I am unable to agree with the conclusions of a majority of the court as expressed in the foregoing opinion. Without in any way questioning the general principles set forth therein, as to the proper relations between this court and the Superior Court, and as to the rules which should govern the judges of the Superior Court in granting new trials, I find language in the rescript of the judge who granted the new trial in this case which leads me to think that he unwarrantably trespassed upon the province of the jury. In discussing the testimony which was before the jury and admitted without objection or exception he says: "There were many disputed facts which had no direct bearing upon the real issues; for instance, whether or not George H. Heathcote, the son, was properly settling *Page 458 
his father's estate as administrator thereon; whether or not his sister was such a feeble-minded person that she was incapable of managing her own business affairs and ought to have a guardian or trustee; and whether or not the widow's share of the personal estate of her deceased husband should be devised by her in such a manner that a large proportion of it would pass to her three sisters instead of going to George H. Heathcote, the appellant; and whether or not the sisters were of such potent influence in the house of the deceased that they did not leave it when requested so to do several years before." . . . "I think that the consideration of the disputed facts which I have already referred to, and of the many other family matters which were developed in the testimony, were given undue weight by the jury and wrongfully affected their verdict. The testatrix was a refined, motherly, old lady, and she ought not to be deprived of her right to dispose of her property by her will, even if by its provisions a good proportion of it ultimately passes to her sisters, and therefore excludes her son as to this portion of her estate."

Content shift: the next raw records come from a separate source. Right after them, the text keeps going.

(* ===== verification/ZooDemo.v ===== *)
(** * Runs of the service

    Renames between two threads and between two processes, with their requests, rounds and turns
    written out, and the corners of the file system. *)

From stdpp Require Import base gmap list strings countable.
From Stdlib Require Import ZArith Lia.
From S2P Require Import Prelude ZooFiles ZooClient ZooRename ZooThread ZooService.
Open Scope Z_scope.

Module ZooDemo.

(** A way to write mutations as numbers. *)
Definition Flat : Type :=
  (Id * Z * PathBuf * list Z) + (Id * PathBuf * Z) + (Id * PathBuf * list Z * Z) + (Id * PathBuf * PathBuf * bool) +
  (Id * Id * Z * PathBuf * PathBuf * list Z) + (Id * Id * PathBuf * PathBuf) + (Id * Id * PathBuf * PathBuf * bool).

Definition flat (m : Mutation) : Flat :=
  match m with
  | Create a b c d => inl (inl (inl (inl (inl (inl (a, b, c, d))))))
  | Delete a b c => inl (inl (inl (inl (inl (inr (a, b, c))))))
  | Set_ a b c d => inl (inl (inl (inl (inr (a, b, c, d)))))
  | RenamePart1 a b c d => inl (inl (inl (inr (a, b, c, d))))
  | RenameOldExists a b c d e f => inl (inl (inr (a, b, c, d, e, f)))
  | RenameNewEmpty a b c d => inl (inr (a, b, c, d))
  | RenameNack a b c d e => inr (a, b, c, d, e)
  end.
Definition unflat (x : Flat) : Mutation :=
  match x with
  | inl (inl (inl (inl (inl (inl (a, b, c, d)))))) => Create a b c d
  | inl (inl (inl (inl (inl (inr (a, b, c)))))) => Delete a b c
  | inl (inl (inl (inl (inr (a, b, c, d))))) => Set_ a b c d
  | inl (inl (inl (inr (a, b, c, d)))) => RenamePart1 a b c d
  | inl (inl (inr (a, b, c, d, e, f))) => RenameOldExists a b c d e f
  | inl (inr (a, b, c, d)) => RenameNewEmpty a b c d
  | inr (a, b, c, d, e) => RenameNack a b c d e
  end.

#[global] Instance mutation_countable_dec : EqDecision Mutation.
Proof. solve_decision. Defined.
#[global] Instance mutation_countable : Countable Mutation.
Proof. refine (inj_countable' flat unflat _). by intros []. Defined.

#[global] Instance bincode : Bincode.
Proof.
  refine {| serialize m := [Z.pos (encode m)];
            deserialize b := match b with [Z.pos p] => decode p | _ => None end |}.
  intros m. apply decode_encode.
Defined.
#[global] Existing Instance dev.

(** A file is with the thread of the last character of its name. *)
Definition hash (k : Key) : Z :=
  match List.rev k with
  | Normal s :: _ => match String.rev s with String c _ => Z.of_nat (Ascii.nat_of_ascii c) | EmptyString => 0 end
  | _ => 0
  end.

Definition two_parts : list Part := [mkPart "a" "/a/" 1 101; mkPart "b" "/b/" 2 102].
Definition two_roots : gmap string Z := roots_of two_parts.
Definition proc_of (o : outcome Proc) : Proc := match o with Done p => p | Panic => mkProc 0 "" ∅ (mkIds 0 0) [] ∅ ∅ [] [] [] 0 [] end.
Definition start : Sys := mkSys ∅ [proc_of (Client_new 1 "/a/" two_roots 101); proc_of (Client_new 2 "/b/" two_roots 102)].

Definition turns (k : nat) : list Action := [Materializes k 9; Works k 0; Works k 1; Works k 0; Works k 1].
Definition told_at (k : nat) (o : outcome Sys) : option (list Told) :=
  match o with Done s => told <$> procs s !! k | Panic => None end.
Definition run (acts : list Action) : outcome Sys := sys_run (fun _ => hash) start acts.
End ZooDemo.
Import ZooDemo.

Example keys : key "/a/" = [RootDir; Normal "a"] /\ key "/a//./b0" = [RootDir; Normal "a"; Normal "b0"] /\
  key "./x/../y" = [CurDir; Normal "x"; ParentDir; Normal "y"] /\ key "" = [] /\ key "/" = [RootDir].
Proof. vm_compute. by split_and!. Qed.

(** A file moves to the other process with its data. *)
Example rename_between_processes :
  told_at 1 (run ([Asks 0 (ReqCreate "/a/x" [1; 2] persistent 1)] ++ turns 0 ++
    [Asks 0 (ReqRename "/a/x" "/b/y" 2)] ++ turns 0 ++ turns 1 ++ turns 0 ++ turns 1 ++
    [Asks 1 (ReqObserve GetData "/b/y" false)] ++ turns 1 ++ turns 1))
  = Some [ToldSeen (mkId 102 1) (SeenData "/b/y" [1; 2] (mkStat 0 1 0))].
Proof. vm_compute. reflexivity. Qed.

(** ** Renames end at both files *)

Lemma two_parts_ok : parts_ok two_parts.
Proof. split_and!; [| | |repeat constructor]; apply (bool_decide_unpack _); vm_compute; exact I. Qed.

Lemma start_reach : reach (fun _ => hash) two_parts start (mkHistory ∅ ∅ []).
Proof. constructor. repeat constructor. Qed.

(** A rename to the other process, and one between the threads of a process that is refused. *)
Definition two_renames : list Action :=
  [Asks 0 (ReqCreate "/a/x" [1; 2] persistent 1)] ++ turns 0 ++ [Asks 0 (ReqRename "/a/x" "/b/y" 2)] ++ turns 0 ++ turns 1 ++ turns 0 ++ turns 1 ++
  [Asks 1 (ReqRename "/b/z" "/b/w" 3)] ++ turns 1 ++ turns 1 ++ turns 0.
Definition renamed : Sys * History := default (start, mkHistory ∅ ∅ []) (history_run (fun _ => hash) start (mkHistory ∅ ∅ []) two_renames).

Lemma renamed_reach : reach (fun _ => hash) two_parts renamed.1 renamed.2.
Proof.
  apply (history_reach _ _ two_renames _ _ _ _ start_reach). unfold renamed.
  destruct (history_run _ _ _ _) as [[s h]|] eqn:E; [done|]. apply (f_equal (fun o => match o with Some _ => true | None => false end)) in E. by vm_compute in E.
Qed.

Example renamed_verdicts : verdicts renamed.2 =
  [(mkId 101 1, SOld, Some [1; 2]); (mkId 101 1, SNew, Some [1; 2]); (mkId 102 1, SOld, None); (mkId 102 1, SNew, None)].
Proof. vm_compute. reflexivity. Qed.


Lemma renamed_quiescent : quiescent renamed.1.
Proof.
  assert (Hall : Forall (fun p => played p = length (chain (the_log renamed.1) (color p)) /\ Forall (fun q => q = []) (to_files p)) (procs renamed.1)).
  { apply (bool_decide_unpack _). vm_compute. exact I. }
  intros k p Hp. by eapply Forall_lookup in Hall.
Qed.

Lemma rename_ends_witness : renames renamed.2 !! mkId 101 1 = Some ("/a/x", "/b/y") /\ forall x, exists v, (mkId 101 1, x, v) ∈ verdicts renamed.2.
Proof.
  assert (Hr : renames renamed.2 !! mkId 101 1 = Some ("/a/x", "/b/y")) by (vm_compute; reflexivity). split; [exact Hr|].
  apply (rename_ends _ _ two_parts_ok _ _ _ _ renamed_reach renamed_quiescent Hr).
  - apply (bool_decide_unpack _). vm_compute. exact I.
  - intros []; [exists 0%nat|exists 1%nat]; (eexists; split; [reflexivity|vm_compute; reflexivity]).
Defined.

(** ** Corners *)

Definition answers (acts : list Action) : option (list Told) := told_at 0 (run (acts ++ turns 0 ++ turns 0 ++ turns 0)).

(** A rename of a file that does not exist is reported as done: the callback is called before the
    files have said anything, with the path of the node that stands in for the file. *)
Example rename_of_nothing_reported :
  answers [Asks 0 (ReqRename "/a/z" "/a/w" 3)] = Some [ToldVoid 3 (inl "/a/z")].
Proof. vm_compute. reflexivity. Qed.

(** What waited for a rename is handled, but its callback (3) is not called: the closure at hand then
    is that of the message that ended the rename. *)
Example held_callback_lost :
  answers [Asks 0 (ReqCreate "/a/x" [1] persistent 1); Asks 0 (ReqRename "/a/x" "/a/w" 2); Asks 0 (ReqDelete "/a/x" (-1) 3)]
  = Some [ToldPath 1 (inl ("/a/x", "/a/x")); ToldVoid 2 (inl "/a/x")].
Proof. vm_compute. reflexivity. Qed.

(** A file that exists already ends the thread, instead of an error. *)
Example create_twice_panics :
  answers [Asks 0 (ReqCreate "/a/x" [1] persistent 1); Asks 0 (ReqCreate "/a/x" [1] persistent 2)] = None.
Proof. vm_compute. reflexivity. Qed.

(** So does a file in a directory that is with the other thread. *)
Example create_in_directory_panics :
  answers [Asks 0 (ReqCreate "/a/x" [1] persistent 1); Asks 0 (ReqCreate "/a/x/y" [1] persistent 2)] = None.
Proof. vm_compute. reflexivity. Qed.

(** A rename into a directory that does not exist fails, and leaves an empty file there. *)
Example failed_rename_leaves_file :
  answers [Asks 0 (ReqCreate "/a/x" [1] persistent 1); Asks 0 (ReqRename "/a/x" "/a/q/z" 2)]
    = Some [ToldPath 1 (inl ("/a/x", "/a/x")); ToldVoid 2 (inr 593)] /\
  answers ([Asks 0 (ReqCreate "/a/x" [1] persistent 1); Asks 0 (ReqRename "/a/x" "/a/q/z" 2)] ++ turns 0 ++ turns 0 ++ turns 0 ++
       [Asks 0 (ReqObserve GetData "/a/q/z" false)])
    = Some [ToldPath 1 (inl ("/a/x", "/a/x")); ToldVoid 2 (inr 593); ToldSeen (mkId 101 4) (SeenData "/a/q/z" [] (mkStat 0 1 0))].
Proof. split; vm_compute; reflexivity. Qed.

(** The files of a directory that was renamed stay where they were, and deleting one ends the thread. *)
Example orphan_delete_panics :
  answers ([Asks 0 (ReqCreate "/a/x" [1] persistent 1); Asks 0 (ReqCreate "/a/x/z" [1] persistent 2); Asks 0 (ReqRename "/a/x" "/a/z" 3)] ++
       turns 0 ++ turns 0 ++ turns 0 ++ [Asks 0 (ReqDelete "/a/x/z" (-1) 4)]) = None.
Proof. vm_compute. reflexivity. Qed.

(** A change does not change the version, so that a second one with the same version succeeds. *)
Example version_stays :
  answers [Asks 0 (ReqCreate "/a/x" [1] persistent 1); Asks 0 (ReqSetData "/a/x" [2] 0 2); Asks 0 (ReqSetData "/a/x" [3] 0 3)]
  = Some [ToldPath 1 (inl ("/a/x", "/a/x")); ToldStat 2 (inl ("/a/x", mkStat 0 0 1)); ToldStat 3 (inl ("/a/x", mkStat 0 0 2))].
Proof. vm_compute. reflexivity. Qed.

(** A sequential file is with the thread of its base name, and not found under its own. *)
Example sequential_not_found :
  answers ([Asks 0 (ReqCreate "/a/x" [8] persistent_sequential 1); Asks 0 (ReqCreate "/a/x" [9] persistent_sequential 2)] ++ turns 0 ++
       [Asks 0 (ReqObserve GetData "/a/x1" false)])
  = Some [ToldPath 1 (inl ("/a/x0", "/a/x0")); ToldPath 2 (inl ("/a/x1", "/a/x1")); ToldSeen (mkId 101 2) (NotSeen 966)].
Proof. vm_compute. reflexivity. Qed.

(** A sequential file whose name is taken is reported as made, and its data is dropped. *)
Example sequential_drops_data :
  answers ([Asks 0 (ReqCreate "/a/z0" [1] persistent 1); Asks 0 (ReqCreate "/a/z" [9] persistent_sequential 2)] ++ turns 0 ++
       [Asks 0 (ReqObserve GetData "/a/z0" false)])
  = Some [ToldPath 1 (inl ("/a/z0", "/a/z0")); ToldPath 2 (inl ("/a/z0", "/a/z0")); ToldSeen (mkId 101 2) (SeenData "/a/z0" [1] (mkStat 0 0 0))].
Proof. vm_compute. reflexivity. Qed.

(** What the other file of a second rename says, while the first one holds the file, ends the thread. *)
Example second_rename_panics :
  answers [Asks 0 (ReqCreate "/a/x" [1] persistent 1); Asks 0 (ReqRename "/a/x" "/b/y" 2); Asks 0 (ReqRename "/a/x" "/a/u" 3)] = None.
Proof. vm_compute. reflexivity. Qed.

(** A rename that had to wait is answered only on the chain of the message that ended the wait: with
    nothing left to do, the other process holds its file for ever. *)
Definition waiting_rename : list Action :=
  [Asks 0 (ReqCreate "/a/x" [1] persistent 1); Asks 0 (ReqRename "/a/x" "/a/w" 2); Asks 0 (ReqRename "/a/x" "/b/y" 3)] ++
  turns 0 ++ turns 0 ++ turns 0 ++ turns 1 ++ turns 0 ++ turns 1.
Definition still_held (k t : nat) (path : PathBuf) (o : outcome Sys) : option bool :=
  match o with
  | Done s => (fun fs => bool_decide (is_Some (files fs !! key path ≫= pending_rename))) <$> (procs s !! k ≫= fun p => threads p !! t)
  | Panic => None
  end.
Definition idle (o : outcome Sys) : bool :=
  match o with
  | Done s => forallb (fun p => bool_decide (played p = length (chain (the_log s) (color p)) /\ Forall (fun q => q = []) (to_files p))) (procs s)
  | Panic => false
  end.
Example waiting_rename_never_ends : idle (run waiting_rename) = true /\ still_held 1 1 "/b/y" (run waiting_rename) = Some true.
Proof. split; vm_compute; reflexivity. Qed.

(** Deleting the directory a file is being renamed into ends the thread. *)
Example directory_deleted_panics :
  answers [Asks 0 (ReqCreate "/a/w" [] persistent 1); Asks 0 (ReqCreate "/a/z" [1] persistent 2); Asks 0 (ReqRename "/a/w" "/a/z/x" 3); Asks 0 (ReqDelete "/a/z" (-1) 4)] = None.
Proof. vm_compute. reflexivity. Qed.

The questions submitted to the jury for special findings upon all the evidence, were whether the testatrix was unduly influenced when she executed her will on December 7, 1911, to which the jury answered, "Yes," and whether she had testamentary capacity at that time, to which the jury answered, "No," and the jury returned a general verdict that the instrument of that date was not the will of the testatrix. In view of the nature of these questions it seems to me that the judge seriously erred in what he said about the testimony as above quoted; it was certainly pertinent to the issues involved in the special findings to show all the family and business relations existing between the testatrix and her son, and the testatrix and her sisters, and what influence upon the mind of the testatrix was exercised to his injury by the reiteration of statements or suggestions that he was not acting honestly or fairly to her in the settlement of his father's estate; and the relations of testatrix *Page 459 
and her sisters, and their influence upon her and their opportunities of exercising that influence, taken in connection with the evidence as to her state of mind and general bodily and mental weakness and infirmity, were equally pertinent upon both questions. The jury were justified in considering all these things and in giving such weight to them as they thought them to be entitled to. It seems to me that the judge had no right to minimize this class of evidence, and that in doing so he seriously interfered with the province of the jury in their determination of the weight of the evidence; in my judgment the judge misled himself by this consideration into the belief that what was merely conflicting evidence, was in his view preponderant in favor of the appellee, because he practically eliminated, as of no probative force, evidence which was entitled to the most serious consideration.
While it is true that the evidence was conflicting, I think this was peculiarly a case where the weight of the evidence was for the jury upon all of the evidence before them; and that the judge erred in his view of the weight of the evidence as shown by his own words. There was evidence sufficient to sustain the verdict in all respects, and in my view the judge erred in granting a new trial.
VINCENT, J., concurs with PARKHURST, J.